= Beginning of Section =

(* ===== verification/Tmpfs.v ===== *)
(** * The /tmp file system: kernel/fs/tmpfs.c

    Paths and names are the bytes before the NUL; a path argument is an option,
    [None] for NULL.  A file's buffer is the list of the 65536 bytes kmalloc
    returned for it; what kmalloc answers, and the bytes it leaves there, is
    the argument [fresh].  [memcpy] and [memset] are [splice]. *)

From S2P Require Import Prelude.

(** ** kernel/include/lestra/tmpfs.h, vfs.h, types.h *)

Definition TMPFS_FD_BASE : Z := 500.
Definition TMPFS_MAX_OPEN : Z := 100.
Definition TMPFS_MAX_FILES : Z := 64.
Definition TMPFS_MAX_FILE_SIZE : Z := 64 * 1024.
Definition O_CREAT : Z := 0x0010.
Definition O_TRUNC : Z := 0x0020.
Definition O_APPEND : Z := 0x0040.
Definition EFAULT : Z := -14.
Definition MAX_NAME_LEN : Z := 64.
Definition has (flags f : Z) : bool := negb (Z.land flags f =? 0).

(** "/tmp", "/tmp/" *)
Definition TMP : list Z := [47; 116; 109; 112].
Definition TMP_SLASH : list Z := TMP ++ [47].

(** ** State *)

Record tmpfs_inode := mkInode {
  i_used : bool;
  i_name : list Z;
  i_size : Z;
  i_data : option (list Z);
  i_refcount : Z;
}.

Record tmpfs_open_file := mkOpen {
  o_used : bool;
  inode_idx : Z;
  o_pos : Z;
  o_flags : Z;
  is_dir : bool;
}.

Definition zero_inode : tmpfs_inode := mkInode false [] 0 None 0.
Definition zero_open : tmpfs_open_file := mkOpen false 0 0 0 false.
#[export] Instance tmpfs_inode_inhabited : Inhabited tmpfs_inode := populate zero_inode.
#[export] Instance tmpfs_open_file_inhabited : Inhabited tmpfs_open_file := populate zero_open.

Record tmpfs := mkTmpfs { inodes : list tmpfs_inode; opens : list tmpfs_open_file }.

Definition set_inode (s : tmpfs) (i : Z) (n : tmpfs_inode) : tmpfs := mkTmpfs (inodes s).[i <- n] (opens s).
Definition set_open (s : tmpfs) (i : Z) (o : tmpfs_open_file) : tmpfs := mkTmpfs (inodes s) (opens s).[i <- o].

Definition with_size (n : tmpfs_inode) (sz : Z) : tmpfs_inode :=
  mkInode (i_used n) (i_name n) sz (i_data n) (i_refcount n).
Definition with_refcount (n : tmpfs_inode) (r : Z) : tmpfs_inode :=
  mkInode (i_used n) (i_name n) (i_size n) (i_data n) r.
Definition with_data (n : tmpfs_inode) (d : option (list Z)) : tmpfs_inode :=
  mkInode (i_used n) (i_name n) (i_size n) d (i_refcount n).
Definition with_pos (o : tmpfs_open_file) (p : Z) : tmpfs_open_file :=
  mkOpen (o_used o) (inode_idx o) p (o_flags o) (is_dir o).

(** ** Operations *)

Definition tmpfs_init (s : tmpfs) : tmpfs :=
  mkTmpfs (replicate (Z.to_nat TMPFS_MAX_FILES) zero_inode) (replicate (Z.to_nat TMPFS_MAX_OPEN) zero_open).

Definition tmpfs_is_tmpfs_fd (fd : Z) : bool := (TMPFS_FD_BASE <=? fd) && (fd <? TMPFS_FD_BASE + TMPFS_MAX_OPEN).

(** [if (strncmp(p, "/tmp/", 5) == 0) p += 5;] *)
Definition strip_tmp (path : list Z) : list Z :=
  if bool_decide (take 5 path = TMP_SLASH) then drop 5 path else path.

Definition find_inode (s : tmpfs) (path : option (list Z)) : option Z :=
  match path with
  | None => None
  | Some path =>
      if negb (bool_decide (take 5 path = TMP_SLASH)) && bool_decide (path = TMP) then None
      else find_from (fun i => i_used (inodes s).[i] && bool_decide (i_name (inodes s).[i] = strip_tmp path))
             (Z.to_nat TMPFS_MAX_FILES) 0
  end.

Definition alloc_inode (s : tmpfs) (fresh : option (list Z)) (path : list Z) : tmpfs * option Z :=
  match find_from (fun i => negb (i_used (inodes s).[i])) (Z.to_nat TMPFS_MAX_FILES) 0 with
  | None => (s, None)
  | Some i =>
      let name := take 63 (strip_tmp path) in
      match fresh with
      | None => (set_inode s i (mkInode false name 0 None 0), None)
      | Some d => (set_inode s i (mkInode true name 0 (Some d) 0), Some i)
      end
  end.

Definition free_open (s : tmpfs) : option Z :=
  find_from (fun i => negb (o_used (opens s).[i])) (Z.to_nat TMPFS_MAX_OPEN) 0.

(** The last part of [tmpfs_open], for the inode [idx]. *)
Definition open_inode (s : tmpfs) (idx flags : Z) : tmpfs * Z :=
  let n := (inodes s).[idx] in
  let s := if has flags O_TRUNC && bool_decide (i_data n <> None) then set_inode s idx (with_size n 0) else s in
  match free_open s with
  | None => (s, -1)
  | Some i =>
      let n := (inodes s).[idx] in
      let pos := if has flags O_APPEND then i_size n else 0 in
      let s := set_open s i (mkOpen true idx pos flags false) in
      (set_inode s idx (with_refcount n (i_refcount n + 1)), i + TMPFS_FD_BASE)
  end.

= End of Section =

Report every line containing the word "inodes" from the listing above.

- [Answer area]
Record tmpfs := mkTmpfs { inodes : list tmpfs_inode; opens : list tmpfs_open_file }.
Definition set_inode (s : tmpfs) (i : Z) (n : tmpfs_inode) : tmpfs := mkTmpfs (inodes s).[i <- n] (opens s).
Definition set_open (s : tmpfs) (i : Z) (o : tmpfs_open_file) : tmpfs := mkTmpfs (inodes s) (opens s).[i <- o].
      else find_from (fun i => i_used (inodes s).[i] && bool_decide (i_name (inodes s).[i] = strip_tmp path))
  match find_from (fun i => negb (i_used (inodes s).[i])) (Z.to_nat TMPFS_MAX_FILES) 0 with
  let n := (inodes s).[idx] in
      let n := (inodes s).[idx] in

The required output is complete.